Honestly the only saving grace is Charles who flits in and out as he pleases but he speaks his mind and there was a time a few books back I thought he and Agatha were going to get together which would do the series a huge favour. Charles is a delightful character, he has his flaws but the banter and dynamic between himself and Agatha is always enjoyable and I love seeing their interactions.

I’ve definitely decided that Beaton hates these characters and writing these books. It’s the only explanation for why they are so flat and feel like scenes tacked on to one another with no thought or care. I know Agatha’s behaviour and the outlandish behaviour by the entire cast are meant to be humorous but they end up making me angry at the stupidity of it all. Agatha hates everyone, all her friends annoy her and the solutions to everything are either get married and give up her job, or go on holiday and get over the trauma of nearly being murdered. Because when you’re attacked and almost strangled to death in your own kitchen it’s brushed over as a non-event and people expect you to recover immediately from your trauma. The fact Agatha is still shaken by it is the only redeemable part of her character because it shows she’s not completely hollow.

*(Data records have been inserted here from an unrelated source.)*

Lemma commit_in_memory `{ColumnOrder} (t : InMemoryTransaction InMemoryStorage) :
  commit t = (Ok (), overlay (flatten (changes t)) (storage t)).
Proof.
  unfold commit, commit_changes, in_memory_modifiable. f_equal.
  assert (NoDup (columns (changes t)).*1) as Hnd.
  { rewrite (fmap_Permutation _ _ _ (columns_perm (changes t))). apply NoDup_fst_map_to_list. }
  rewrite <- (list_to_map_to_list (changes t)) at 2.
  rewrite <- (list_to_map_proper _ _ Hnd (columns_perm (changes t))).
  revert Hnd. generalize (columns (changes t)), (storage t). clear t.
  intros l. induction l as [|[c b] l IH] using rev_ind; intros m Hnd; [by rewrite overlay_empty|].
  rewrite foldl_app, list_to_map_snoc by done. cbn. rewrite fmap_app in Hnd.
  apply NoDup_app in Hnd as (Hnd & Hnew & _). rewrite IH, apply_entries by (done || apply entries_keys).
  rewrite entries_map, <- overlay_union. f_equal. symmetry. apply flatten_insert_new.
  apply not_elem_of_list_to_map_1. intros Hc. by apply (Hnew c Hc), list_elem_of_singleton.
Qed.

(** ** Examples *)
Definition sample_order : ColumnOrder := {| columns := map_to_list; columns_perm := λ ch, reflexivity _ |}.
#[local] Existing Instance sample_order.

Definition sample_store : InMemoryStorage := {[ (1, [7]) := [1; 2; 3]; (2, [8]) := [4] ]}.
Definition sample_parent (p : ConflictPolicy) : InMemoryTransaction InMemoryStorage :=
  transaction sample_store p {[ 1 := {[ [7] := Remove ]} ]}.
Definition sample_child (p : ConflictPolicy) (k : Key) : InMemoryTransaction (InMemoryTransaction InMemoryStorage) :=
  transaction (sample_parent p) Overwrite {[ 1 := {[ k := Insert [9] ]} ]}.

Lemma sample_reads : reads sample_store sample_store.
Proof. by intros k c. Qed.

Lemma transaction_refines_map_witness :
  ∃ t', run_ops [OpTake [7] 1; OpPut [7] 1 [5; 6]; OpRead [7] 1 1 [0]; OpReplace [8] 2 []; OpExists [9] 2]
          (sample_parent Overwrite)
        = (Ok [RValue None; RUnit; RRead (Ok true, [6]); RValue (Some [4]); RBool false], t').
Proof.
  destruct (transaction_refines_map
    [OpTake [7] 1; OpPut [7] 1 [5; 6]; OpRead [7] 1 1 [0]; OpReplace [8] 2 []; OpExists [9] 2]
    (sample_parent Overwrite) sample_store sample_reads) as (t' & Hrun & _).
  exists t'. rewrite Hrun. vm_compute. reflexivity.
Defined.

Lemma commit_overwrite_witness :
  ∃ t', commit (sample_child Overwrite [7]) = (Ok (), t') ∧ get t' [7] 1 = Ok (Some [9]).
Proof.
  destruct (commit_overwrite (sample_child Overwrite [7]) eq_refl) as (t' & Hc & _ & _ & Hget).
  exists t'. split; [exact Hc|]. rewrite Hget. reflexivity.
Defined.

Lemma commit_fail_witness :
  ∃ r t', commit (sample_child Fail [7]) = (r, t') ∧ r ≠ Ok () ∧ get t' [7] 1 = Ok None.
Proof.
  destruct (commit (sample_child Fail [7])) as [r t'] eqn:E. exists r, t'.
  destruct (commit_fail (sample_child Fail [7]) r t' eq_refl E) as (Hiff & _ & Hsub & _).
  split; [done|]. split.
  - intros Hr. apply Hiff in Hr. by apply (map_disjoint_spec _ _) with (1, [7]) (Insert [9]) Remove in Hr.
  - rewrite get_overlay. by rewrite (lookup_weaken _ _ (1, [7]) Remove eq_refl Hsub).
Defined.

As if it couldn’t get any worse, Beaton, who published this book in 2016, has a scene with a man who initially is described as liking to wear dresses, but by the time Agatha meets him, she insults him, and Beaton can’t decide if he is a man who likes dresses, a cross dresser, or a trans woman because in the space of a few sentences she infers all three.

I had to pause the book in disgust when the word “Tranny” was used because it was so offensive, even if it was in relation to a shop name. This is unacceptable even for Agatha Raisin. The fact the sentence finishes with “for people like you” and then this person thanks her for helping them is pushing even my limits to finish this godawful series. The term transvestite is repeatedly used after this and it’s just wholly unpleasant. The whole series is filled with offensive terms, the earlier books repeatedly had Agatha threatening people by saying they should get AIDS so it isn’t beyond Beaton to use this kind of language but it was a surprise given this wasn’t the early 90s but published in a time I thought people, or even a few editors if she even uses them anymore, would know better.

I’m repeating myself here but the clear downfall of these stories was definitely extending them from four to six hours, or whatever the page length equivalent was. The extra length has completely lessened their quality. When they were shorter they were nice and concise mysteries which wrapped up while still having character depth and exploration. Now they are longer and the stories are drawn out, when the main mystery is solved another pops up and the remainder two hours is spent dragging it out. I also think as Ms Beaton ages her own opinions are bleeding onto the page and it ends up being a long rant about society and the youth and how no one is a lady anymore. It’s amazing she has time to fit a murder in amongst that.